Fake Stereo: any fans out there?

Posted by: Tony2011 on 12 August 2014

I have just listened to an album In Electronically Created Stereo and must say I never heard such an aberration in all my living days. Has anyone else had such a similar experience?

Posted on: 12 August 2014 by Steve J

I know what you mean Tony. In the '60s and '70s you often got tracks originally recorded in mono 'electronically enhanced for stereo' and they invariably sounded cr*p. 

Posted on: 12 August 2014 by Tony2011

Lots of cheating going at the time Steve. I found this article on a Billboard magazine about record companies being fined for not so honest practices. 

Worth browsing the magazine pages for other articles on music and hi fi. Brought back some nice memories.

Posted on: 12 August 2014 by Tony2011
 

Apologies, here's the link: Page 57

 

http://books.google.co.uk/book...%20fined&f=false

Posted on: 12 August 2014 by George J

Real stereo is bad enough without spoiling perfectly fine mono recordings with "fake" stereo.

 

As Otto Klemperer observed [of real stereo], "It is a fake!"

 

ATB from George

Posted on: 12 August 2014 by George J

Dear Wat,

 

I have about a third of my music as pure mono, and iTunes rips mono as dual mono.

 

Just like every CD ever issued in mono - dual mono. 

 

Of course one relies on the decoding of two channels in time [i.e. accurately in phase], but if it were not then the sense of the performers down there in the middle would wander about, and it does not.

 

ATB from George

Posted on: 12 August 2014 by George J

Given that the CDs ripped are dual mono, who knows!

 

They are far better than a stereo cartridge ploughing a dual mono [45 degree/45 degree] groove on a modern mono [i.e. issued since about 1970] LP.

 

I am not worried, because it is good enough. On the ALAC versus AIFF issue, I found the difference and now use AIFF. The additional cost of a bit of extra hard drive space is insignificant in my view.

 

Horse for courses.

 

I have no idea how I could force mono onto iTunes using just one source channel, and though I think the whole stereo for music direction since 1955 was the biggest single mistake in recording technology to date, the current replay is actually fine enough for me to loose interest in changing it. 

 

At one time I had Sonic Foundry on my [in those days Windows] PC, and the LP transfers I made from mono LP to CDs would always use one channel, dualled, from "one channel off the LP" for the end result. This was better than using two ideally similar, but in practice not actually identical channels from a mono LP with a stereo cartridge ...

 

ATB from George

Posted on: 12 August 2014 by George J

Thinking about this, the best would be to unplug one speaker - et voila - the problem is solved. I'll experiment!

 

Report back tomorrow!

 

ATB from george

Posted on: 12 August 2014 by George J

Instantly, Mono from one channel is a worthwhile improvement!

 

No question that it is more direct.

 

Very simple.

 

Buy mono records and just use one speaker for best results!

 

Thanks for the kick in the butt!

 

Very fine indeed!

 

ATB from George

 

PS: Sometimes we do not see the wood for the trees!

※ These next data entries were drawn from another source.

Lemma check_cond_clean registry target catalog now cb path kind fields c u c' :
  check_cond registry target catalog now cb path kind fields c = (Ok u, c') →
  no_errors (issues c') →
  ∃ s p refs, leaf_ok registry target catalog now cb kind fields s p refs.
Proof.
  unfold check_cond, _parsed_params, registry_get. intros Hrun Hn.
  destruct (registry !! kind) as [s|] eqn:Hs; [|by apply (when_error true) in Hrun].
  apply ST_bind_Ok in Hrun as (u1 & c1 & Ht & Hrun).
  destruct (model_validate (params_model s) fields) as [p|] eqn:Hp;
    [|by apply (when_error true) in Hrun].
  apply ST_bind_Ok in Hrun as (refs & c2 & Hrefs & Hrun).
  apply lift_run in Hrefs as [Hrefs <-].
  apply ST_bind_Ok in Hrun as (u3 & c3 & Hcr & Hrun).
  apply ST_bind_Ok in Hrun as (u4 & c4 & Hct & Hcc).
  assert (Hn4 : no_errors (issues c4)).
  { eapply no_errors_le; [|done]. by eapply grows_check_certificate. }
  assert (Hn3 : no_errors (issues c3)).
  { eapply no_errors_le; [|done]. by eapply grows_check_thresholds. }
  assert (Hn1 : no_errors (issues c1)).
  { eapply no_errors_le; [|done]. by eapply grows_check_references. }
  apply when_error in Ht; [|done]. apply negb_false_iff, bool_decide_eq_true in Ht.
  exists s, p, refs. split; try done.
  - by eapply check_references_clean.
  - by eapply check_thresholds_clean.
  - by eapply check_certificate_clean.
Qed.

Lemma check_node_clean registry target catalog now cb item c u c' :
  check_node registry target catalog now cb item c = (Ok u, c') → no_errors (issues c') →
  item.2 ≠ Any [] ∧
  (∀ kind fields, item.2 = Cond kind fields →
    ∃ s p refs, leaf_ok registry target catalog now cb kind fields s p refs) ∧
  (∀ child, item.2 = Not child →
    negated_leaves registry item.1 child ⊆ non_monotone_under_not c').
Proof.
  unfold check_node. intros Hrun Hn.
  apply ST_bind_Ok in Hrun as (u1 & c1 & Hany & Hrun).
  apply ST_bind_Ok in Hrun as (u2 & c2 & Hneg & Hrun).
  assert (Hle2 : checks_le c2 c').
  { destruct item.2; try (injection Hrun as _ <-; done). by eapply grows_check_cond. }
  assert (Hn1 : no_errors (issues c1)).
  { eapply no_errors_le; [|by eapply no_errors_le]. by eapply grows_collect. }
  apply when_error in Hany; [|done]. split_and!.
  - intros E. by rewrite E in Hany.
  - intros kind fields E. rewrite E in Hrun. by eapply check_cond_clean.
  - intros child E. rewrite E in Hneg. injection Hneg as _ <-. cbn in Hle2.
    destruct Hle2 as [_ Hle2]. cbn in Hle2. set_solver.
Qed.

(** *** The whole expression *)

(** The course edges of a leaf. *)
Definition course_reference (registry : ConditionRegistry) (e : Expr) (v : UUID) : Prop :=
  ∃ n q kind fields s p refs, below "" e n q (Cond kind fields) ∧
    registry !! kind = Some s ∧ model_validate (params_model s) fields = Some p ∧
    spec_references s p = Ok refs ∧ MkReference ref_course v ∈ refs.

Lemma leaf_edges_spec target registry node own :
  leaf_edges target registry node = Ok own → ∀ u v,
  (u, v) ∈ own ↔ u = target_id target ∧
    ∃ kind fields s p refs, node = Cond kind fields ∧
      registry !! kind = Some s ∧ model_validate (params_model s) fields = Some p ∧
      spec_references s p = Ok refs ∧ MkReference ref_course v ∈ refs.
Proof.
  assert (Hnil : ∀ (P : Prop) (u v : UUID), ¬ P →
    (u, v) ∈ ([] : list (UUID * UUID)) ↔ u = target_id target ∧ P).
  { intros P u v HP. rewrite elem_of_nil. tauto. }
  destruct node as [kind fields|cs|cs|c]; cbn [leaf_edges];
    try (intros [= <-] u v; apply Hnil; by intros (? & ? & ? & ? & ? & [=] & _)).
  unfold _parsed_params, registry_get.
  destruct (registry !! kind) as [s|] eqn:Hs.
  2: { intros [= <-] u v. apply Hnil. intros (? & ? & ? & ? & ? & [= <- <-] & ? & _). congruence. }
  destruct (model_validate (params_model s) fields) as [p|] eqn:Hp.
  2: { intros [= <-] u v. apply Hnil.
    intros (? & ? & ? & ? & ? & [= <- <-] & Hs' & ? & _). congruence. }
  destruct (spec_references s p) as [refs|] eqn:Hr; [|done].
  intros [= <-] u v. unfold reference_edges. rewrite list_elem_of_fmap.
  setoid_rewrite list_elem_of_filter. split.
  - intros ([k w] & [= -> ->] & Hk & Hin). cbn in Hk. subst k. split; [done|]. eauto 10.
  - intros (-> & ? & ? & s' & p' & refs' & [= <- <-] & Hs' & Hp' & Hr' & Hin).
    assert (s' = s) as -> by congruence. assert (p' = p) as -> by congruence.
    assert (refs' = refs) as -> by congruence. by exists (MkReference ref_course v).
Qed.

Lemma dependency_edges_spec target e registry own :
  target_kind target = course_access → dependency_edges target e registry = Ok own →
  ∀ u v, (u, v) ∈ own ↔ u = target_id target ∧ course_reference registry e v.
Proof.
  intros Hk. unfold dependency_edges. rewrite bool_decide_true by done. cbn [negb].
  intros (each & Heach & [= <-])%result_bind_Ok u v.
  apply map_result_Ok in Heach. rewrite list_elem_of_In, in_concat.
  setoid_rewrite <-list_elem_of_In. split.
  - intros (own & [i Hi]%list_elem_of_lookup & Hin).
    destruct (Forall2_lookup_r _ _ _ _ _ Heach Hi) as (item & Hq & Hown).
    destruct item as [q x].
    destruct (proj1 (leaf_edges_spec _ _ _ _ Hown u v) Hin)
      as (Hu & kind & fields & s & p & refs & Hx & Hrest).
    split; [done|]. cbn in Hx. subst x.
    apply list_elem_of_lookup_2, elem_of_walk in Hq as [n Hq].
    by exists n, q, kind, fields, s, p, refs.
  - intros (-> & n & q & kind & fields & s & p & refs & Hb & Hrest).
    assert ((q, Cond kind fields) ∈ walk e) as [i Hi]%list_elem_of_lookup
      by (apply elem_of_walk; eauto).
    destruct (Forall2_lookup_l _ _ _ _ _ Heach Hi) as (own & Hown & Hl).
    exists own. split; [by eapply list_elem_of_lookup_2|].
    apply (leaf_edges_spec _ _ _ _ Hl). split; [done|]. eauto 10.
Qed.

Lemma all_edges_spec own : ∀ extra u v,
  edge (all_edges extra own) u v ↔ edge extra u v ∨ (u, v) ∈ own.
Proof.
  unfold all_edges. induction own as [|[x y] own IH]; intros extra u v; cbn [foldl].
  { rewrite elem_of_nil. tauto. }
  rewrite IH, elem_of_cons. unfold edge. cbn [fst snd].
  destruct (decide (u = x)) as [->|Hne].
  - rewrite lookup_insert_eq. cbn. rewrite elem_of_union, elem_of_singleton. naive_solver.
  - rewrite lookup_insert_ne by done. naive_solver.
Qed.

(** No leaf below a negation may stop being satisfied. *)
Lemma negated_leaves_empty registry path child :
  negated_leaves registry path child = ∅ →
  ∀ n q kind fields s, below "" child n q (Cond kind fields) → registry !! kind = Some s →
    monotone s = true.
Proof.
  intros Hempty n q kind fields s Hb Hs. destruct (monotone s) eqn:Hm; [done|exfalso].
  assert (_join path "not" q ∈ negated_leaves registry path child) as Hin;
    [|rewrite Hempty in Hin; set_solver].
  apply elem_of_list_to_set, list_elem_of_fmap. exists (q, Cond kind fields).
  split; [done|]. apply list_elem_of_filter. split; [|apply elem_of_walk; eauto].
  cbn. unfold registry_get. by rewrite Hs, Hm.
Qed.

Lemma sorted_strings_empty (s : gset string) :
  (sort_keys ((λ k, (k, tt)) <$> elements s)).*1 = [] → s = ∅.
Proof.
  assert (Hlen : ∀ (kv : string * unit) l, insert_key kv l ≠ []).
  { intros kv [|kv' l]; cbn [insert_key]; [done|]. by case_match. }
  intros Hs%fmap_nil_inv. unfold sort_keys in Hs.
  destruct (elements s) as [|x xs] eqn:E; [|by apply Hlen in Hs].
  apply elements_empty_inv in E. by apply leibniz_equiv.
Qed.

Lemma for_each_error_nil {A} (l : list A) code path msg c u c' :
  for_each (λ x, add sev_error code (path x) (msg x)) l c = (Ok u, c') →
  no_errors (issues c') → l = [].
Proof.
  destruct l as [|x l]; [done|]. intros Hrun Hn. exfalso.
  eapply for_each_run in Hrun as (c1 & c2 & Hadd & Hle); [|intros; apply grows_add|by left].
  cbn beta in Hadd. apply (when_error true) in Hadd; [done|]. by eapply no_errors_le.
Qed.

Record validated (e : Expr) (registry : ConditionRegistry) (target : Target)
    (catalog : ReferenceCatalog) (now : datetime) (extra : Edges) (cb : bool) : Prop := {
  validated_nodes : length (walk e) ≤ MAX_NODES;
  validated_depth q x : (q, x) ∈ walk e → path_depth q ≤ MAX_DEPTH;
  validated_any q x : (q, x) ∈ walk e → x ≠ Any [];
  validated_leaf q kind fields : (q, Cond kind fields) ∈ walk e →
    ∃ s p refs, leaf_ok registry target catalog now cb kind fields s p refs;
  validated_negated q child : (q, Not child) ∈ walk e →
    ∀ n q' kind fields s, below "" child n q' (Cond kind fields) →
      registry !! kind = Some s → monotone s = true;
  validated_cycle : target_kind target = course_access →
    ∃ own res, dependency_edges target e registry = Ok own ∧
      _cycle_through (target_id target) (all_edges extra own) = Ok res ∧
      ∀ c, res = Some c → length c ≤ 1;
}.

Lemma validate_validated e registry target catalog now extra cb l :
  validate e registry target catalog now extra cb = Ok l → no_errors l →
  validated e registry target catalog now (default ∅ extra) cb.
Proof.
  unfold validate. destruct (validate_checks _ _ _ _ _ _ _ _) as [[u|] c7] eqn:Hrun; [|done].
  intros [= <-] Hn7. unfold validate_checks in Hrun.
  apply ST_bind_Ok in Hrun as (u1 & c1 & Hnodes & Hrun).
  apply ST_bind_Ok in Hrun as (u2 & c2 & Hdepth & Hrun).
  apply ST_bind_Ok in Hrun as (u3 & c3 & Heach & Hrun).
  apply ST_bind_Ok in Hrun as (negated & c3' & Hgets & Hrun).
  apply gets_run in Hgets as [[= ->] <-].
  apply ST_bind_Ok in Hrun as (u4 & c4 & Hneg & Hrun).
  apply ST_bind_Ok in Hrun as (u5 & c5 & Hconst & Hrun).
  apply ST_bind_Ok in Hrun as (own & c6 & Hown & Hcyc).
  apply lift_run in Hown as [Hown <-].
  assert (Hn5 : no_errors (issues c5)).
  { eapply no_errors_le; [|done]. by eapply grows_check_cycle. }
  assert (Hn4 : no_errors (issues c4)).
  { eapply no_errors_le; [|done].
    destruct (_constant e); [by eapply grows_add|by eapply grows_ret]. }
  assert (Hn3 : no_errors (issues c3)).
  { eapply no_errors_le; [|done]. eapply grows_for_each, Hneg. intros. apply grows_add. }
  assert (Hgn : ∀ item, grows (check_node registry target catalog now cb item))
    by (intros; apply grows_check_node).
  assert (Hn2 : no_errors (issues c2)).
  { eapply no_errors_le; [|done]. by eapply grows_for_each. }
  assert (Hn1 : no_errors (issues c1)).
  { eapply no_errors_le; [|done]. by eapply grows_check_depth. }
  apply for_each_error_nil in Hneg; [|done]. apply sorted_strings_empty in Hneg.
  assert (Hitem : ∀ item, item ∈ walk e → ∃ cb1, checks_le cb1 c3 ∧ item.2 ≠ Any [] ∧
    (∀ kind fields, item.2 = Cond kind fields →
      ∃ s p refs, leaf_ok registry target catalog now cb kind fields s p refs) ∧
    (∀ child, item.2 = Not child →
      negated_leaves registry item.1 child ⊆ non_monotone_under_not cb1)).
  { intros item Hin. destruct (for_each_run _ _ _ _ _ Hgn Heach item Hin) as (ca & cb1 & Hrun & Hle).
    exists cb1. split; [done|]. eapply check_node_clean; [done|]. by eapply no_errors_le. }
  split.
  - apply when_error in Hnodes; [|done]. by apply Nat.ltb_ge in Hnodes.
  - by eapply check_depth_clean.
  - intros q x Hin. by destruct (Hitem _ Hin) as (? & ? & ? & _).
  - intros q kind fields Hin. destruct (Hitem _ Hin) as (? & ? & _ & Hl & _). by eapply Hl.
  - intros q child Hin. destruct (Hitem _ Hin) as (cb1 & [_ Hle] & _ & _ & Hc).
    apply (negated_leaves_empty registry q). specialize (Hc child eq_refl). cbn in Hc.
    rewrite Hneg in Hle. set_solver.
  - intros Hk. unfold check_cycle in Hcyc. rewrite bool_decide_true in Hcyc by done.
    apply ST_bind_Ok in Hcyc as (res & c8 & Hres & Hcyc). apply lift_run in Hres as [Hres <-].
    exists own, res. split_and!; [done|done|]. intros c ->.
    apply when_error in Hcyc; [|done]. by apply Nat.ltb_ge in Hcyc.
Qed.
End clean.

Posted on: 13 August 2014 by George J

Symphonies in four movements.

 

The Sinfonia was the prelude to an opera or oratorio. Haydn made it a more or less four movement form that need not precede an opera, and is called Papa Haydn, and the Father of the Symphony, but his greatest distinction in my view is his crystalisation what is called Sonata Form.

 

Haydn wrote [according to the catalogue] 104 symphonies that are almost all in form movement structures, but Mozart [his young admirer] wrote symphonies with three movements as well as four [and some one movement juvenilia that count as overtures without operas to follow], and Beethoven expanded the four to five with the Pastoral - followed by Berlioz with his Fantastic Symphony. Sibelius wrote symphonies in one, three, four movements, but each seems to compress the form to the least necessary to reach the goal as he grew older. The great thing about music is that there are more or less rules, but the composer is free enough to bend them a little! So long as the result is recognisable. Beethoven made the Eroica so big that it was almost unrecognisable at the time.

 

Whereas Haydn wrote symphonies [or some of them] that would fit in the time duration of the first of the four movements of the Eroica. Beethoven also peppered his music with so many accents and off-beats that the audience of the day could hardly recognise the music as a systematic form - just mad chaos!

 

As for replay; all it has to do is get out of the way!

 

ATB from George

Posted on: 13 August 2014 by Huge

And Prokoviev wrote his first symphony "To tease the geese".